The Architecture document really isn't standard user documentation. That should be covered by the Administration Manual, the Users' Manual and (if appropriate, with the substitution of section 8 of the User's Manual) a "Technical Users' Manual." The Architecture document is meant to be a relatively complete description of software that is made available for general use within caBIG and which will most likely be open source. It should support evaluation of the software by potential users or developers who need to know the technology, structure and processing strategy of a system for compatibility or quality assessment, or for debugging, revising or extending an open source code base. It is difficult to generate a document like this after the fact, so we've recommended that it be created along with the other initial documentation. The outline for this document is influenced most strongly by Hewlett-Packard's Template for Documenting Software and Firmware Architectures (ref 13 in the white paper), with some streamlining.

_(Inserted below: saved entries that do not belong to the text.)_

(* ===== verification/Builder.v ===== *)
(** * The structured value builder

    [FieldBuilder] of [kernel/src/ui.rs]: the labelled parts a value is edited
    in, loading them from a value, from the clock or from the next free key,
    composing them back to text, and the keys of the screen. *)

From S2P Require Import Prelude Types Bignum Value Ps2 UiText.
From S2P Require Rtc.

Module PartId.
Inductive t :=
  | Year | Month | Day | Hour | Minute | Second | Frac | OffSign | OffHour | OffMin
  | Sign | IntDigits | DecFrac
  | TextPart.
#[global] Instance t_eq_dec : EqDecision t.
Proof. solve_decision. Defined.

Definition max_digits (p : t) : Z :=
  match p with
  | Month | Day | Hour | Minute | Second | OffHour | OffMin => 2
  | _ => 2 ^ 64 - 1
  end.
Definition is_sign (p : t) : bool := match p with OffSign | Sign => true | _ => false end.
Definition is_text (p : t) : bool := match p with TextPart => true | _ => false end.
End PartId.

Module PartField.
Record t := mk { id : PartId.t; label : bytes; buf : bytes; neg : bool; caret : Z }.
Definition with_buf (b : bytes) (c : Z) (f : t) : t := mk (id f) (label f) b (neg f) c.
Definition with_neg (n : bool) (f : t) : t := mk (id f) (label f) (buf f) n (caret f).
End PartField.

(** [format!("{:02}", v)] *)
Definition num2 (v : Z) : bytes := let s := fmt_u64 v in replicate (2 - length s) 48 ++ s.

Definition pad2 (s : bytes) : bytes :=
  match s with
  | [] => str "00"
  | [_] => 48 :: s
  | _ => s
  end.

(** The first element that satisfies [p], changed in place. *)
Fixpoint update_first {A} (p : A -> bool) (g : A -> A) (l : list A) : list A :=
  match l with
  | [] => []
  | x :: l' => if p x then g x :: l' else x :: update_first p g l'
  end.

Module FieldBuilder.

Record t := mk {
  field : nat; col_name : bytes; ty : Ty.t; fields : list PartField.t; focus : Z;
  error : option bytes; next_value : option bytes
}.

Definition with_fields (fs : list PartField.t) (b : t) : t :=
  mk (field b) (col_name b) (ty b) fs (focus b) (error b) (next_value b).
Definition with_focus (i : Z) (b : t) : t :=
  mk (field b) (col_name b) (ty b) (fields b) i (error b) (next_value b).
Definition with_error (e : option bytes) (b : t) : t :=
  mk (field b) (col_name b) (ty b) (fields b) (focus b) e (next_value b).
Definition with_next (n : option bytes) (b : t) : t :=
  mk (field b) (col_name b) (ty b) (fields b) (focus b) (error b) n.

Definition is_datetime (ty : Ty.t) : bool :=
  match ty with
  | Ty.Date | Ty.DateTz | Ty.Time | Ty.DateTime | Ty.DateTimeTz => true
  | _ => false
  end.

Definition split_number (s : bytes) : bool * bytes * bytes :=
  let '(neg, rest) :=
    match s with
    | 45 :: r => (true, r)
    | 43 :: r => (false, r)
    | _ => (false, s)
    end in
  match split_once 46 rest with
  | Some (i, fr) => (neg, i, fr)
  | None => (neg, rest, [])
  end.

(** ** The parts of a type *)

Definition part (id : PartId.t) (label : bytes) : PartField.t := PartField.mk id label [] false 0.
Definition date_parts : list PartField.t :=
  [part PartId.Year (str "Year"); part PartId.Month (str "Month"); part PartId.Day (str "Day")].
Definition time_parts : list PartField.t :=
  [part PartId.Hour (str "Hour"); part PartId.Minute (str "Minute"); part PartId.Second (str "Second");
   part PartId.Frac (str "Sub-second")].
Definition off_parts : list PartField.t :=
  [part PartId.OffSign (str "Zone sign"); part PartId.OffHour (str "Zone hour");
   part PartId.OffMin (str "Zone min")].

Definition parts_of (ty : Ty.t) : list PartField.t :=
  match ty with
  | Ty.Integer => [part PartId.Sign (str "Sign"); part PartId.IntDigits (str "Digits")]
  | Ty.UnsignedInteger => [part PartId.IntDigits (str "Digits")]
  | Ty.Decimal => [part PartId.Sign (str "Sign"); part PartId.IntDigits (str "Integer part");
                   part PartId.DecFrac (str "Fraction")]
  | Ty.String => [part PartId.TextPart (str "Text")]
  | Ty.Date => date_parts
  | Ty.DateTz => date_parts ++ off_parts
  | Ty.Time => time_parts
  | Ty.DateTime => date_parts ++ time_parts
  | Ty.DateTimeTz => date_parts ++ time_parts ++ off_parts
  end.

Definition new (field : nat) (col_name : bytes) (ty : Ty.t) : t :=
  mk field col_name ty (parts_of ty) 0 None None.

Definition has_now (b : t) : bool := is_datetime (ty b).
Definition has_next (b : t) : bool := bool_decide (is_Some (next_value b)).
Definition nf (b : t) : Z := len (fields b).
Definition now_index (b : t) : option Z := if has_now b then Some (nf b) else None.
Definition next_index (b : t) : option Z :=
  if has_next b then Some (nf b + Z.b2z (has_now b)) else None.
Definition ok_index (b : t) : Z := nf b + Z.b2z (has_now b) + Z.b2z (has_next b).
Definition cancel_index (b : t) : Z := ok_index b + 1.
Definition total (b : t) : Z := cancel_index b + 1.

(** ** Loading and composing *)

Definition is_part (id : PartId.t) (f : PartField.t) : bool := bool_decide (PartField.id f = id).

Definition set (id : PartId.t) (buf : bytes) (neg : bool) (b : t) : t :=
  with_fields (update_first (is_part id)
    (fun f => PartField.mk (PartField.id f) (PartField.label f) buf neg (count buf)) (fields b)) b.

Definition get (b : t) (id : PartId.t) : option PartField.t := List.find (is_part id) (fields b).

Definition set_date (d : Date.t) (b : t) : t :=
  set PartId.Day (num2 (Date.day d)) false
  (set PartId.Month (num2 (Date.month d)) false
  (set PartId.Year (BigUint.to_dec_string (BigInt.magnitude (Date.year d))) (BigInt.is_negative (Date.year d)) b)).

Definition set_time (t : TimeOfDay.t) (b : FieldBuilder.t) : FieldBuilder.t :=
  let secs := TimeOfDay.secs t in
  set PartId.Frac (show_digits (TimeOfDay.frac t)) false
  (set PartId.Second (num2 (as_u8 (secs mod 60))) false
  (set PartId.Minute (num2 (as_u8 ((secs mod 3600) / 60))) false
  (set PartId.Hour (num2 (as_u8 (secs / 3600))) false b))).

Definition set_off (off : Z) (b : t) : t :=
  let a := Z.abs off in
  set PartId.OffMin (num2 (as_u8 (a mod 60))) false
  (set PartId.OffHour (num2 (as_u8 (a / 60))) false
  (set PartId.OffSign [] (off <? 0) b)).

Definition load_from (v : Value.t) (b : t) : t :=
  match v with
  | Value.Integer _ | Value.Unsigned _ | Value.Decimal _ =>
      let '(neg, int, frac) := split_number (Value.display v) in
      set PartId.DecFrac frac false (set PartId.IntDigits int false (set PartId.Sign [] neg b))
  | Value.Str s => set PartId.TextPart s false b
  | Value.Date d => set_date d b
  | Value.DateTz d off => set_off off (set_date d b)
  | Value.Time t => set_time t b
  | Value.DateTime d t => set_time t (set_date d b)
  | Value.DateTimeTz d t off => set_off off (set_time t (set_date d b))
  end.

(** With what [rtc::now] answered. *)
Definition fill_now (now : option Rtc.Rtc.t) (b : t) : bool * t :=
  match now with
  | None => (false, b)
  | Some n =>
      (true,
       set PartId.OffMin (num2 0) false
       (set PartId.OffHour (num2 0) false
       (set PartId.OffSign [] false
       (set PartId.Frac [] false
       (set PartId.Second (num2 (Rtc.Rtc.second n)) false
       (set PartId.Minute (num2 (Rtc.Rtc.minute n)) false
       (set PartId.Hour (num2 (Rtc.Rtc.hour n)) false
       (set PartId.Day (num2 (Rtc.Rtc.day n)) false
       (set PartId.Month (num2 (Rtc.Rtc.month n)) false
       (set PartId.Year (fmt_u64 (Rtc.Rtc.year n)) false b))))))))))
  end.

Definition fill_next (b : t) : bool * t :=
  match next_value b with
  | None => (false, b)
  | Some text =>
      let '(neg, int, _) := split_number text in
      (true, set PartId.IntDigits int false (set PartId.Sign [] neg b))
  end.

Definition neg_of (b : t) (id : PartId.t) : bool :=
  match get b id with Some f => PartField.neg f | None => false end.
Definition buf_of (b : t) (id : PartId.t) : bytes :=
  match get b id with Some f => PartField.buf f | None => [] end.

Definition minus (neg : bool) : bytes := if neg then [45] else [].
Definition dotted (frac : bytes) : bytes := match frac with [] => [] | _ => 46 :: frac end.
Definition p2 (b : t) (id : PartId.t) : bytes := pad2 (buf_of b id).
Definition compose_date (b : t) : bytes :=
  minus (neg_of b PartId.Year) ++ buf_of b PartId.Year ++ [45] ++ p2 b PartId.Month ++ [45] ++ p2 b PartId.Day.
Definition compose_time (b : t) : bytes :=
  p2 b PartId.Hour ++ [58] ++ p2 b PartId.Minute ++ [58] ++ p2 b PartId.Second ++ dotted (buf_of b PartId.Frac).
Definition compose_off (b : t) : bytes :=
  (if neg_of b PartId.OffSign then [45] else [43]) ++ p2 b PartId.OffHour ++ [58] ++ p2 b PartId.OffMin.
Definition compose_int (b : t) : bytes := minus (neg_of b PartId.Sign) ++ buf_of b PartId.IntDigits.

Definition compose (b : t) : bytes :=
  match ty b with
  | Ty.Integer => compose_int b
  | Ty.UnsignedInteger => buf_of b PartId.IntDigits
  | Ty.Decimal => compose_int b ++ dotted (buf_of b PartId.DecFrac)
  | Ty.String => buf_of b PartId.TextPart
  | Ty.Date => compose_date b
  | Ty.DateTz => compose_date b ++ compose_off b
  | Ty.Time => compose_time b
  | Ty.DateTime => compose_date b ++ [84] ++ compose_time b
  | Ty.DateTimeTz => compose_date b ++ [84] ++ compose_time b ++ compose_off b
  end.

(** ** Keys

    What a key asks of the screen; the rest happens in the builder. *)

Inductive want := Stay | Cancel | Commit | Now | Next.

Definition on_part (f : PartField.t -> outcome unit PartField.t) (b : t) : outcome unit (t * want) :=
  x ← or_panic (nth_z (fields b) (focus b));
  x' ← f x;
  Val (with_fields (<[Z.to_nat (focus b) := x']> (fields b)) b, Stay).

Definition edit_part (f : bytes -> Z -> outcome unit (bytes * Z)) (x : PartField.t) : outcome unit PartField.t :=
  '(buf, c) ← f (PartField.buf x) (PartField.caret x);
  Val (PartField.with_buf buf c x).

Definition flip_or (f : bytes -> Z -> outcome unit (bytes * Z)) (x : PartField.t) : outcome unit PartField.t :=
  if PartId.is_sign (PartField.id x)
  then Val (PartField.with_neg (negb (PartField.neg x)) x)
  else edit_part f x.

Definition type_char (c : Z) (x : PartField.t) : outcome unit PartField.t :=
  let insert := edit_part (fun t i => Text.ce_insert t i c) x in
  if PartId.is_sign (PartField.id x) then
    Val (if c =? 43 then PartField.with_neg false x
         else if c =? 45 then PartField.with_neg true x else x)
  else if bool_decide (PartField.id x = PartId.Year) && ((c =? 45) || (c =? 43)) then
    Val (PartField.with_neg (c =? 45) x)
  else if PartId.is_text (PartField.id x) then insert
  else if is_ascii_digit c && (count (PartField.buf x) <? PartId.max_digits (PartField.id x)) then insert
  else Val x.

Definition on_key (k : Ps2.Key) (b : t) : outcome unit (t * want) :=
  let on_field := focus b <? nf b in
  let at_field f := if on_field then on_part f b else Val (b, Stay) in
  match k with
  | Ps2.Esc => Val (b, Cancel)
  | Ps2.Tab | Ps2.Down => Val (with_focus ((focus b + 1) mod total b) b, Stay)
  | Ps2.Up => Val (with_focus ((focus b + total b - 1) mod total b) b, Stay)
  | Ps2.Left => at_field (flip_or (fun t i => Val (t, Text.ce_left t i)))
  | Ps2.Right => at_field (flip_or (fun t i => c ← Text.ce_right t i; Val (t, c)))
  | Ps2.Home => at_field (edit_part (fun t _ => Val (t, 0)))
  | Ps2.End_ => at_field (edit_part (fun t _ => Val (t, count t)))
  | Ps2.Backspace => at_field (edit_part Text.ce_backspace)
  | Ps2.Delete => at_field (edit_part Text.ce_delete)
  | Ps2.Char c =>
      if ((c =? 110) || (c =? 78)) && has_now b then Val (b, Now)
      else if ((c =? 110) || (c =? 78)) && has_next b then Val (b, Next)
      else at_field (type_char c)
  | Ps2.Enter =>
      if bool_decide (Some (focus b) = now_index b) then Val (b, Now)
      else if bool_decide (Some (focus b) = next_index b) then Val (b, Next)
      else if focus b =? cancel_index b then Val (b, Cancel)
      else Val (b, Commit)
  | _ => Val (b, Stay)
  end.

End FieldBuilder.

Dynamic behavior is how the components of the system work together. A number of UML model types are intended to depict software behavior and would naturally be included in this section, such as Sequence Diagrams, Collaboration Diagrams, State Charts and Activity Diagrams. Workflow is also related to system dynamics. This is an optional section that's meant to provide a place for specific descriptions of system features that result from components working together and that are not well depicted in static representations like class diagrams. Not all systems need this description, but dynamic behavior is very important in some, such as production systems supporting patient care and other work processes. There are two possible subsections suggested for Dynamic Behavior, 1) use cases/scenarios, which describe system processes that are associated with particular workflows or use cases, and 2) other mechanisms, which can include processes that are not clearly associated with a particular workflow or may be associated with multiple workflows.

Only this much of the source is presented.